Joel Osteen in Washington Post Book Review

Joel Osteen’s new book, Become a Better You, is reviewed by Marcia Z. Nelson in today’s Washington Post Book Review.  Nelson places Osteen within the continuum of the burgeoning genre of self-help spirituality, a genre that ranges from Chicken Soup for the Soul to Prayer of Jabez to Purpose Driven Life.  And rather than taking the easy shot at Osteen’s thin theology, she points out that Osteen does indeed have a theological foundation. 
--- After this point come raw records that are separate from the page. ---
(* ===== verification/Reconcile.v ===== *)
(** * Reconciliation, parents and children, clean-up of tasks

    Models management/src/orchestrator/reconciliation.rs, multi_agent.rs and
    cleanup.rs: the passes that compare the checkpoints with the virtual
    machines of the host and remove what is left over, and the tracker of child
    tasks.

    The checkpoints are the disk of [OrchTask] and [Disk]; the machines are a
    set of names.  What [virsh] lists and what the scripts do is given by the
    pass's [ReconIo]. *)

From Stdlib Require Import Ascii.
From S2P Require Import Prelude Text Json Dispatcher Disk OrchTask Lifecycle.

Local Open Scope string_scope.
Local Open Scope list_scope.
Local Open Scope Z_scope.

(** ** Reconciliation *)

Inductive ReconciliationFinding : Type :=
| OrphanedVm (vm_name : string)
| OrphanedTask (task_id expected_vm : string)
| StaleCheckpoint (task_id : string) (age_days : Z).

Inductive ReconciliationAction : Type :=
| CleanupVm (vm_name : string)
| FailTask (task_id reason : string)
| DeleteCheckpoint (task_id : string).

#[export] Instance ReconciliationFinding_eq_dec : EqDecision ReconciliationFinding.
Proof. solve_decision. Defined.

Inductive ReconciliationError : Type :=
| RcCheckpoint (e : CheckpointError)
| RcIo
| VirshFailed (stderr : string)
| CleanupFailed (vm_name stderr : string)
| RcTaskNotFound (task_id : string)
| StateTransition (e : string).

Record ActionResult : Type := {
  ar_action : ReconciliationAction;
  ar_success : bool;
  ar_error : option ReconciliationError;
}.

Record ReconciliationReport : Type := {
  rr_run_at : Z;
  rr_findings : list ReconciliationFinding;
  rr_actions_taken : list ActionResult;
  rr_dry_run : bool;
}.

Definition is_orphaned_vm (f : ReconciliationFinding) : bool := match f with OrphanedVm _ => true | _ => false end.
Definition is_orphaned_task (f : ReconciliationFinding) : bool := match f with OrphanedTask _ _ => true | _ => false end.
Definition is_stale_checkpoint (f : ReconciliationFinding) : bool := match f with StaleCheckpoint _ _ => true | _ => false end.

Definition orphaned_vm_count (r : ReconciliationReport) : Z := len (List.filter is_orphaned_vm (rr_findings r)).
Definition orphaned_task_count (r : ReconciliationReport) : Z := len (List.filter is_orphaned_task (rr_findings r)).
Definition stale_checkpoint_count (r : ReconciliationReport) : Z := len (List.filter is_stale_checkpoint (rr_findings r)).
Definition successful_actions (r : ReconciliationReport) : Z := len (List.filter ar_success (rr_actions_taken r)).
Definition failed_actions (r : ReconciliationReport) : Z := len (List.filter (λ a, negb (ar_success a)) (rr_actions_taken r)).

Record ReconciliationConfig : Type := {
  rcf_interval : Z;
  rcf_checkpoint_retention_days : Z;
  rcf_managed_vm_prefix : string;
}.

Definition default_reconciliation : ReconciliationConfig :=
  {| rcf_interval := seconds 300; rcf_checkpoint_retention_days := 7; rcf_managed_vm_prefix := "task-" |}.

(** [virsh list]: it cannot be started, or it ends with its output. *)
Inductive Virsh : Type :=
| VirshSpawnFailed
| VirshExited (success : bool) (stdout stderr : string).

(** [ri_destroy]: what the script answers for a machine, and whether the
    machine is gone; [ri_fault]: the save of a failed task. *)
Record ReconIo : Type := {
  ri_now : Z;
  ri_virsh : Virsh;
  ri_destroy : string → Exec * bool;
  ri_fault : string → option SaveFault;
}.

Definition day : Z := seconds 86400.

(** [num_days() as u64] *)
Definition age_days (now changed : Z) : Z := Z.quot (now - changed) day `mod` (u64_max + 1).

(** The lines of a listing that are names of managed machines. *)
Definition managed_names (prefix stdout : string) : list string :=
  List.filter (λ s, starts_with s prefix) (List.filter (λ s, negb (empty s)) (trim <$> split_char "010"%char stdout)).

Section reconciler.
Context `{TaskCodec}.
Variable dir : Path.
Variable cfg : ReconciliationConfig.
Implicit Types (d : Disk) (vms : gset string) (io : ReconIo) (t : OTask).

Fixpoint load_tasks d (ids : list string) : result ReconciliationError (list OTask) :=
  match ids with
  | [] => Ok []
  | id :: ids =>
      found ← map_err RcCheckpoint (load dir d id);
      rest ← load_tasks d ids;
      Ok (match found with Some t => t :: rest | None => rest end)
  end.

Definition load_all_tasks d : result ReconciliationError (list OTask) :=
  ids ← map_err RcCheckpoint (list_checkpoints dir d); load_tasks d ids.

Definition list_managed_vms io : result ReconciliationError (list string) :=
  match ri_virsh io with
  | VirshSpawnFailed => Err RcIo
  | VirshExited false _ stderr => Err (VirshFailed stderr)
  | VirshExited true stdout _ =>
      let prefix := trim (rcf_managed_vm_prefix cfg) in
      Ok (if empty prefix then [] else managed_names prefix stdout)
  end.

Definition should_have_vm (st : TaskState) : bool :=
  match st with Ready | Running | FailedPreserved => true | _ => false end.
Definition needs_vm (st : TaskState) : bool := match st with Ready | Running => true | _ => false end.

Definition expected_vm t : option string := if should_have_vm (o_state t) then o_vm_name t else None.

Definition vm_findings (ts : list OTask) (vms : list string) : list ReconciliationFinding :=
  omap (λ v, if bool_decide (v ∈ omap expected_vm ts) then None else Some (OrphanedVm v)) vms.

Definition task_finding (vms : list string) t : option ReconciliationFinding :=
  v ← o_vm_name t;
  if needs_vm (o_state t) && negb (bool_decide (v ∈ vms)) then Some (OrphanedTask (o_id t) v) else None.

Definition stale_finding (now : Z) t : option ReconciliationFinding :=
  if is_terminal (o_state t) && (rcf_checkpoint_retention_days cfg <? age_days now (o_state_changed_at t))
  then Some (StaleCheckpoint (o_id t) (age_days now (o_state_changed_at t))) else None.

Definition find_all (now : Z) (ts : list OTask) (vms : list string) : list ReconciliationFinding :=
  vm_findings ts vms ++ omap (task_finding vms) ts ++ omap (stale_finding now) ts.

Definition plan_action (f : ReconciliationFinding) : ReconciliationAction :=
  match f with
  | OrphanedVm v => CleanupVm v
  | OrphanedTask id v => FailTask id ("VM " +:+ v +:+ " not found")
  | StaleCheckpoint id _ => DeleteCheckpoint id
  end.
Definition plan_actions (fs : list ReconciliationFinding) : list ReconciliationAction := plan_action <$> fs.

Definition destroy_vm io vms (v : string) : gset string * result ReconciliationError unit :=
  let '(e, gone) := ri_destroy io v in
  let vms := if gone then vms ∖ {[v]} else vms in
  (vms, match e with
    | SpawnFailed _ => Err RcIo
    | Exited false stderr => Err (CleanupFailed v stderr)
    | Exited true _ => Ok ()
    end).

Definition fail_task io d (task_id reason : string) : Disk * result ReconciliationError unit :=
  match load dir d task_id with
  | Err e => (d, Err (RcCheckpoint e))
  | Ok None => (d, Err (RcTaskNotFound task_id))
  | Ok (Some t) =>
      match transition_to (ri_now io) Failed (t <| o_error := Some ("Reconciliation: " +:+ reason) |>) with
      | Err e => (d, Err (StateTransition (orchestrator_error_text e)))
      | Ok t => let '(d, r) := save dir (ri_fault io task_id) d t in (d, map_err RcCheckpoint r)
      end
  end.

Definition execute_action io (s : Disk * gset string) (a : ReconciliationAction)
    : (Disk * gset string) * result ReconciliationError unit :=
  let '(d, vms) := s in
  match a with
  | CleanupVm v => let '(vms, r) := destroy_vm io vms v in ((d, vms), r)
  | FailTask id reason => let '(d, r) := fail_task io d id reason in ((d, vms), r)
  | DeleteCheckpoint id => let '(d, r) := delete_checkpoint dir d id in ((d, vms), map_err RcCheckpoint r)
  end.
The pejorative label most often thrown at him is ‘Christianity lite,’ and it is true that his core message of self-acceptance seems, at first glance, to be more psychological than theological.  But the book also has a strong scriptural flavor, with frequent references to biblical figures and 66 footnoted citations from the Bible.  And Osteen insists that self-acceptance flows from God’s acceptance of humans, warts (or sins) included.  So maybe it is simple but solid theology, after all.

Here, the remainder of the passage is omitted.